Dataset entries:
Content starts

(* ===== verification/MkPath.v ===== *)
(** Creation of the directories of a file (mkpath_for.c). *)
From S2P Require Import Prelude Fmt.
From stdpp Require Import base list numbers gmap.
From Stdlib Require Import ZArith Lia.

#[local] Open Scope Z_scope.

(** [strchr (path + from, '/')], as an offset into [path]. *)
Fixpoint slash_from (s : list Z) (off : Z) : option Z :=
  match s with
  | [] => None
  | c :: s' => if c =? 47 then Some off else slash_from s' (off + 1)
  end.

Definition strchr_slash (path : list Z) (from : Z) : option Z := slash_from (drop (Z.to_nat from) path) from.

Section MkPath.
(** [mog_mkdir] on some state of the file system: an error, or nothing. *)
Context {D : Type} (mkdir : list Z -> D -> option errno * D).

(** The loop, with [c] on a slash. *)
Fixpoint mkpath_loop (fuel : nat) (path : list Z) (i c : Z) (d : D) : res (option errno * D) :=
  match fuel with
  | O => Crash OutOfFuel
  | S fuel' =>
      let '(rc, d) := if 0 <? i then mkdir (take (Z.to_nat c) path) d else (None, d) in
      if bool_decide (rc <> None) && bool_decide (rc <> Some EEXIST) then Ok (rc, d)
      else match strchr_slash path (c + 1) with
           | Some c' => mkpath_loop fuel' path (i + 1) c' d
           | None => Ok (None, d)
           end
  end.

Definition mog_mkpath_for (path : list Z) (d : D) : res (option errno * D) :=
  if zlen path =? 0 then Crash OutOfBounds
  else match strchr_slash path 1 with
       | None => Ok (Some EACCES, d)
       | Some c => mkpath_loop (length path) path 0 c d
       end.
End MkPath.

(** ** Directories *)

(** The name without its last component. *)
Definition parent (p : list Z) : list Z :=
  (fix go (r : list Z) : list Z :=
     match r with [] => [] | c :: r' => if c =? 47 then reverse r' else go r' end) (reverse p).

(** The directories that exist, and faults to come ([Ret] for none). *)
Abbreviation dirs := (gset (list Z) * list reply)%type.

(** [mkdir] as POSIX has it. *)
Definition posix_mkdir (p : list Z) (d : dirs) : option errno * dirs :=
  match d with
  | (D, Fail e :: rs) => (Some e, (D, rs))
  | (D, rs) =>
      if bool_decide (p ∈ D) then (Some EEXIST, (D, tail rs))
      else if bool_decide (parent p ∈ D) then (None, ({[ p ]} ∪ D, tail rs))
      else (Some ENOENT, (D, tail rs))
  end.

(** A name of one component, and a path of several. *)
Definition component (x : list Z) : Prop := x <> [] /\ 47 ∉ x.
Definition path_of (xs : list (list Z)) : list Z := concat (map (fun x => 47 :: x) xs).

(** The directories below [p] on the way to the last of [comps]. *)
Fixpoint below (p : list Z) (comps : list (list Z)) : list (list Z) :=
  match comps with
  | [] => []
  | x :: xs => (p ++ 47 :: x) :: below (p ++ 47 :: x) xs
  end.

Lemma slash_from_skip (x s : list Z) (off : Z) :
  47 ∉ x -> slash_from (x ++ s) off = slash_from s (off + zlen x).
Proof.
  revert off. induction x as [|c x IH]; intros off Hx; [f_equal; rewrite zlen_nil; lia|].
  apply not_elem_of_cons in Hx as [Hc Hx]. cbn [app slash_from]. destruct (Z.eqb_spec c 47); [congruence|].
  rewrite IH by done. f_equal. rewrite zlen_cons. lia.
Qed.

(** The slash after the component at [zlen pre + 1]. *)
Lemma strchr_next (pre x suf : list Z) :
  47 ∉ x ->
  strchr_slash (pre ++ (47 :: x) ++ suf) (zlen pre + 1) = slash_from suf (zlen (pre ++ 47 :: x)).
Proof.
  intros Hx. unfold strchr_slash. assert (Z.to_nat (zlen pre + 1) = length (pre ++ [47])) as ->.
  { rewrite length_app. unfold zlen. cbn. lia. }
  assert (pre ++ (47 :: x) ++ suf = (pre ++ [47]) ++ x ++ suf) as -> by by rewrite <- app_assoc.
  rewrite drop_app_length, slash_from_skip by done. f_equal. rewrite zlen_app, zlen_cons. lia.
Qed.

Lemma parent_app (p x : list Z) : 47 ∉ x -> parent (p ++ 47 :: x) = p.
Proof.
  intros Hx. unfold parent. rewrite reverse_app, reverse_cons, <- app_assoc.
  assert (47 ∉ reverse x) as Hr by by rewrite elem_of_reverse. revert Hr. generalize (reverse x). clear.
  induction l as [|c l IH]; intros Hr; cbn [app].
  - rewrite Z.eqb_refl. apply reverse_involutive.
  - apply not_elem_of_cons in Hr as [Hc Hr]. destruct (Z.eqb_spec c 47); [congruence|auto].
Qed.

Lemma path_of_snoc (xs : list (list Z)) (x : list Z) : path_of (xs ++ [x]) = path_of xs ++ 47 :: x.
Proof. unfold path_of. rewrite map_app, concat_app. cbn. by rewrite app_nil_r. Qed.

Lemma path_of_app (xs ys : list (list Z)) : path_of (xs ++ ys) = path_of xs ++ path_of ys.
Proof. unfold path_of. by rewrite map_app, concat_app. Qed.

(** What a directory that is created, or was there, leads to. *)
Definition mkpath_post (P : list Z) (xs : list (list Z)) (D : gset (list Z)) (rs : list reply)
    (r : res (option errno * dirs)) : Prop :=
  exists err D' rs', r = Ok (err, (D', rs')) /\ D ⊆ D' /\ D' ⊆ D ∪ list_to_set (below P xs) /\
    (err = None -> list_to_set (below P xs) ⊆ D') /\
    (xs <> [] -> P ∉ D -> P ++ 47 :: hd [] xs ∉ D -> D' = D /\ err <> None) /\
    (P ∈ D \/ P ++ 47 :: hd [] xs ∈ D -> rs = [] -> err = None).

Lemma posix_mkdir_cases (P x : list Z) (D : gset (list Z)) (rs : list reply) :
  47 ∉ x -> Forall (fun r => r <> Fail EEXIST) rs ->
  exists e D', posix_mkdir (P ++ 47 :: x) (D, rs) = (e, (D', tail rs)) /\ D ⊆ D' /\ D' ⊆ D ∪ {[ P ++ 47 :: x ]} /\
    (e = None \/ e = Some EEXIST -> P ++ 47 :: x ∈ D') /\
    (P ∉ D -> P ++ 47 :: x ∉ D -> D' = D /\ e <> None /\ e <> Some EEXIST) /\
    (P ∈ D \/ P ++ 47 :: x ∈ D -> rs = [] -> e = None \/ e = Some EEXIST).
Proof.
  intros Hx Hrs. unfold posix_mkdir.
  assert (forall rs0 : list reply, exists e D',
    (if bool_decide (P ++ 47 :: x ∈ D) then (Some EEXIST, (D, rs0))
     else if bool_decide (parent (P ++ 47 :: x) ∈ D) then (None, ({[ P ++ 47 :: x ]} ∪ D, rs0))
     else (Some ENOENT, (D, rs0))) = (e, (D', rs0)) /\ D ⊆ D' /\ D' ⊆ D ∪ {[ P ++ 47 :: x ]} /\
    (e = None \/ e = Some EEXIST -> P ++ 47 :: x ∈ D') /\
    (P ∉ D -> P ++ 47 :: x ∉ D -> D' = D /\ e <> None /\ e <> Some EEXIST) /\
    (P ∈ D \/ P ++ 47 :: x ∈ D -> e = None \/ e = Some EEXIST)) as Hok.
  { intros rs0. rewrite parent_app by done. case_bool_decide; [|case_bool_decide].
    - exists (Some EEXIST), D. split; [done|]. split_and!; (set_solver || auto || done).
    - exists None, ({[ P ++ 47 :: x ]} ∪ D). split; [done|]. split_and!; (set_solver || auto || done).
    - exists (Some ENOENT), D. split; [done|]. split_and!; (set_solver || done). }
  destruct rs as [|[n|e] rs]; cbn [tail].
  - destruct (Hok []) as (e & D' & -> & ?). exists e, D'. naive_solver.
  - destruct (Hok rs) as (e & D' & -> & ?). exists e, D'. naive_solver.
  - exists (Some e), D. apply Forall_cons_1 in Hrs as [He _]. split; [done|].
    split_and!; [done|set_solver|intros [?|[= ->]]; congruence|intros; split_and!; congruence|done].
Qed.

Lemma mkpath_loop_step {D} (mkdir : list Z -> D -> option errno * D) (fuel : nat) (P x : list Z)
    (r : list (list Z)) (i : Z) (d : D) :
  0 < i ->
  mkpath_loop mkdir (S fuel) (P ++ path_of (x :: r)) i (zlen (P ++ 47 :: x)) d =
  let '(rc, d) := mkdir (P ++ 47 :: x) d in
  if bool_decide (rc <> None) && bool_decide (rc <> Some EEXIST) then Ok (rc, d)
  else match strchr_slash (P ++ path_of (x :: r)) (zlen (P ++ 47 :: x) + 1) with
       | Some c' => mkpath_loop mkdir fuel (P ++ path_of (x :: r)) (i + 1) c' d
       | None => Ok (None, d)
       end.
Proof.
  intros Hi. cbn [mkpath_loop]. destruct (Z.ltb_spec 0 i); [|lia].
  assert (take (Z.to_nat (zlen (P ++ 47 :: x))) (P ++ path_of (x :: r)) = P ++ 47 :: x) as ->; [|done].
  change (path_of (x :: r)) with ((47 :: x) ++ path_of r). rewrite app_assoc. unfold zlen.
  rewrite Nat2Z.id. apply take_app_length.
Qed.

Lemma mkpath_loop_ok (file : list Z) (xs : list (list Z)) (x P : list Z) (fuel : nat) (i : Z)
    (D : gset (list Z)) (rs : list reply) :
  Forall component (x :: xs) -> 47 ∉ file -> 0 < i -> (length xs < fuel)%nat ->
  Forall (fun r => r <> Fail EEXIST) rs ->
  mkpath_post P (x :: xs) D rs
    (mkpath_loop posix_mkdir fuel (P ++ path_of (x :: xs ++ [file])) i (zlen (P ++ 47 :: x)) (D, rs)).
Proof.
  revert x P fuel i D rs. induction xs as [|y xs IH]; intros x P fuel i D rs Hc Hf Hi Hfu Hrs;
    (destruct fuel as [|fuel]; [cbn in Hfu; lia|]); apply Forall_cons_1 in Hc as [[_ Hx] Hc].
  all: rewrite mkpath_loop_step by done.
  all: destruct (posix_mkdir_cases P x D rs Hx Hrs) as (e & D1 & -> & Hle & Hup & Hin & Hno & Hyes).
  all: destruct (decide (e = None \/ e = Some EEXIST)) as [He|He];
    [|rewrite !bool_decide_true by tauto; exists e, D1, (tail rs); split; [done|]; cbn [below list_to_set hd];
      split_and!; [set_solver|set_solver|tauto|intros; split; [by apply Hno|tauto]|intros; exfalso; auto]].
  all: match goal with |- context [if ?b then _ else _] => replace b with false
         by (symmetry; apply andb_false_iff; rewrite !bool_decide_eq_false; tauto) end.
  - exists None, D1, (tail rs). split; [|cbn [below list_to_set hd]; split_and!; [set_solver|set_solver|set_solver| |done]].
    + cbn [app]. change (path_of [x; file]) with ((47 :: x) ++ path_of [file]). rewrite app_assoc.
      unfold path_of; cbn [map concat]. by rewrite strchr_next.
    + intros _ H1 H2. destruct (Hno H1 H2) as (_ & ? & ?). tauto.
  - assert (P ++ path_of (x :: (y :: xs) ++ [file]) = (P ++ 47 :: x) ++ path_of (y :: xs ++ [file])) as -> by by rewrite <- app_assoc.
    apply Forall_cons_1 in Hc as Hy. destruct Hy as [[_ Hy] _].
    assert (strchr_slash ((P ++ 47 :: x) ++ path_of (y :: xs ++ [file])) (zlen (P ++ 47 :: x) + 1)
      = Some (zlen ((P ++ 47 :: x) ++ 47 :: y))) as ->.
    { change (path_of (y :: ?r)) with ((47 :: y) ++ path_of r). rewrite strchr_next by done. by destruct xs. }
    destruct (IH y (P ++ 47 :: x) fuel (i + 1) D1 (tail rs)) as (err & D2 & rs2 & -> & H1 & H2 & H3 & H4 & H5);
      [done|done|lia|cbn in *; lia|by destruct Hrs|].
    exists err, D2, rs2. split; [done|]. cbn [below list_to_set hd] in *. specialize (Hin He). split_and!.
    + clear -Hle H1. set_solver.
    + clear -H2 Hup. set_solver.
    + intros Hn. specialize (H3 Hn). clear -H3 H1 Hin. set_solver.
    + intros _ Ha Hb. destruct (Hno Ha Hb) as (_ & ? & ?). tauto.
    + intros Ha ->. apply H5; [by left|done].
Qed.

(** C19.  A PUT creates the directories its path needs, and never a device: for
    a path below a device, whatever calls fail, only directories between the
    device and the file are created; success means that all of them exist; it
    is certain when the device exists and no call fails; and when the device is
    missing (a disk that is not mounted) nothing is created at all. *)
Theorem mkpath_for_correct (dev file : list Z) (comps : list (list Z)) (D : gset (list Z)) (rs : list reply) :
  Forall component (dev :: comps) -> component file -> Forall (fun r => r <> Fail EEXIST) rs ->
  exists err D' rs', mog_mkpath_for posix_mkdir (path_of (dev :: comps ++ [file])) (D, rs) = Ok (err, (D', rs')) /\
    D ⊆ D' /\ D' ⊆ D ∪ list_to_set (below (path_of [dev]) comps) /\
    (err = None -> list_to_set (below (path_of [dev]) comps) ⊆ D') /\
    (path_of [dev] ∈ D -> rs = [] -> err = None) /\
    (path_of [dev] ∉ D -> (forall p, p ∈ D -> parent p ∈ D) -> D' = D).
Proof.
  intros Hc [_ Hf] Hrs. apply Forall_cons_1 in Hc as [[_ Hd] Hc]. unfold mog_mkpath_for.
  destruct (Z.eqb_spec (zlen (path_of (dev :: comps ++ [file]))) 0) as [H0|_].
  { revert H0. change (path_of (dev :: ?r)) with (47 :: dev ++ path_of r). rewrite zlen_cons.
    pose proof (zlen_nonneg (dev ++ path_of (comps ++ [file]))). lia. }
  assert (strchr_slash (path_of (dev :: comps ++ [file])) 1 = Some (zlen (path_of [dev]))) as ->.
  { change (path_of (dev :: ?r)) with ([] ++ (47 :: dev) ++ path_of r). rewrite (strchr_next [] dev) by done.
    unfold path_of at 2. cbn [map concat app]. rewrite app_nil_r. by destruct comps. }
  assert (length comps + 1 < length (path_of (dev :: comps ++ [file])))%nat as Hlen.
  { clear. change (path_of (dev :: ?r)) with (47 :: dev ++ path_of r). cbn [length]. rewrite length_app.
    assert (forall xs, length xs <= length (path_of xs))%nat as H.
    { induction xs as [|x xs IH]; [done|]. change (path_of (x :: xs)) with (47 :: x ++ path_of xs). cbn. rewrite length_app. lia. }
    specialize (H (comps ++ [file])). rewrite length_app in H. cbn in H. lia. }
  destruct (length (path_of (dev :: comps ++ [file]))) as [|fuel]; [lia|]. cbn [mkpath_loop].
  change (0 <? 0) with false. cbn [bool_decide]. rewrite bool_decide_false by auto. cbn [andb].
  change (path_of (dev :: comps ++ [file])) with (path_of ([dev] ++ comps ++ [file])). rewrite path_of_app.
  destruct comps as [|x xs].
  - exists None, D, rs. split; [|cbn [below list_to_set]; split_and!; (set_solver || done)].
    rewrite <- (app_nil_r (path_of [dev] ++ _)). unfold path_of at 2. cbn [map concat app]. rewrite !app_nil_r.
    pose proof (strchr_next (path_of [dev]) file [] Hf) as E. rewrite app_nil_r in E. by rewrite E.
  - assert (strchr_slash (path_of [dev] ++ path_of ((x :: xs) ++ [file])) (zlen (path_of [dev]) + 1)
      = Some (zlen (path_of [dev] ++ 47 :: x))) as ->.
    { apply Forall_cons_1 in Hc as [[_ Hx] _]. cbn [app]. change (path_of (x :: ?r)) with ((47 :: x) ++ path_of r).
      rewrite strchr_next by done. by destruct xs. }
    change ((x :: xs) ++ [file]) with (x :: xs ++ [file]).
    destruct (mkpath_loop_ok file xs x (path_of [dev]) fuel (0 + 1) D rs) as (err & D' & rs' & -> & H1 & H2 & H3 & H4 & H5);
      [done|done|lia|cbn in *; lia|done|].
    exists err, D', rs'. split; [done|]. split_and!; [done|done|done|intros; apply H5; auto|].
    intros Hn Hcl. apply H4; [done|done|]. intros Hin. apply Hcl in Hin. cbn [hd] in Hin.
    apply Forall_cons_1 in Hc as [[_ Hx] _]. by rewrite parent_app in Hin.
Qed.

Lemma mkpath_for_correct_witness :
  let dev := str "dev1" in
  let D := {[ []; path_of [dev] ]} : gset (list Z) in
  mog_mkpath_for posix_mkdir (str "/dev1/0/001/f.fid") (D, [])
    = Ok (None, ({[ str "/dev1/0/001" ]} ∪ ({[ str "/dev1/0" ]} ∪ D), [])) /\
  exists err D' rs', mog_mkpath_for posix_mkdir (path_of (dev :: [str "0"; str "001"] ++ [str "f.fid"])) (D, []) = Ok (err, (D', rs')) /\
    D ⊆ D' /\ D' ⊆ D ∪ list_to_set (below (path_of [dev]) [str "0"; str "001"]) /\
    (err = None -> list_to_set (below (path_of [dev]) [str "0"; str "001"]) ⊆ D') /\
    (path_of [dev] ∈ D -> @nil reply = [] -> err = None) /\
    (path_of [dev] ∉ D -> (forall p, p ∈ D -> parent p ∈ D) -> D' = D).
Proof.
  intros dev D. split; [vm_compute; reflexivity|]. apply mkpath_for_correct.
  - repeat constructor; try (vm_compute; congruence); rewrite list_elem_of_In; vm_compute; intuition congruence.
  - split; [vm_compute; congruence|]. rewrite list_elem_of_In. vm_compute. intuition congruence.
  - constructor.
Defined.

Content ends

Write out exactly the lines above from the line with "(** [strchr (path" through the line with "(** The directories below", both of them included, and leave out all other lines.

ANSWER BOX ->
(** [strchr (path + from, '/')], as an offset into [path]. *)
Fixpoint slash_from (s : list Z) (off : Z) : option Z :=
  match s with
  | [] => None
  | c :: s' => if c =? 47 then Some off else slash_from s' (off + 1)
  end.

Definition strchr_slash (path : list Z) (from : Z) : option Z := slash_from (drop (Z.to_nat from) path) from.

Section MkPath.
(** [mog_mkdir] on some state of the file system: an error, or nothing. *)
Context {D : Type} (mkdir : list Z -> D -> option errno * D).

(** The loop, with [c] on a slash. *)
Fixpoint mkpath_loop (fuel : nat) (path : list Z) (i c : Z) (d : D) : res (option errno * D) :=
  match fuel with
  | O => Crash OutOfFuel
  | S fuel' =>
      let '(rc, d) := if 0 <? i then mkdir (take (Z.to_nat c) path) d else (None, d) in
      if bool_decide (rc <> None) && bool_decide (rc <> Some EEXIST) then Ok (rc, d)
      else match strchr_slash path (c + 1) with
           | Some c' => mkpath_loop fuel' path (i + 1) c' d
           | None => Ok (None, d)
           end
  end.

Definition mog_mkpath_for (path : list Z) (d : D) : res (option errno * D) :=
  if zlen path =? 0 then Crash OutOfBounds
  else match strchr_slash path 1 with
       | None => Ok (Some EACCES, d)
       | Some c => mkpath_loop (length path) path 0 c d
       end.
End MkPath.

(** ** Directories *)

(** The name without its last component. *)
Definition parent (p : list Z) : list Z :=
  (fix go (r : list Z) : list Z :=
     match r with [] => [] | c :: r' => if c =? 47 then reverse r' else go r' end) (reverse p).

(** The directories that exist, and faults to come ([Ret] for none). *)
Abbreviation dirs := (gset (list Z) * list reply)%type.

(** [mkdir] as POSIX has it. *)
Definition posix_mkdir (p : list Z) (d : dirs) : option errno * dirs :=
  match d with
  | (D, Fail e :: rs) => (Some e, (D, rs))
  | (D, rs) =>
      if bool_decide (p ∈ D) then (Some EEXIST, (D, tail rs))
      else if bool_decide (parent p ∈ D) then (None, ({[ p ]} ∪ D, tail rs))
      else (Some ENOENT, (D, tail rs))
  end.

(** A name of one component, and a path of several. *)
Definition component (x : list Z) : Prop := x <> [] /\ 47 ∉ x.
Definition path_of (xs : list (list Z)) : list Z := concat (map (fun x => 47 :: x) xs).

(** The directories below [p] on the way to the last of [comps]. *)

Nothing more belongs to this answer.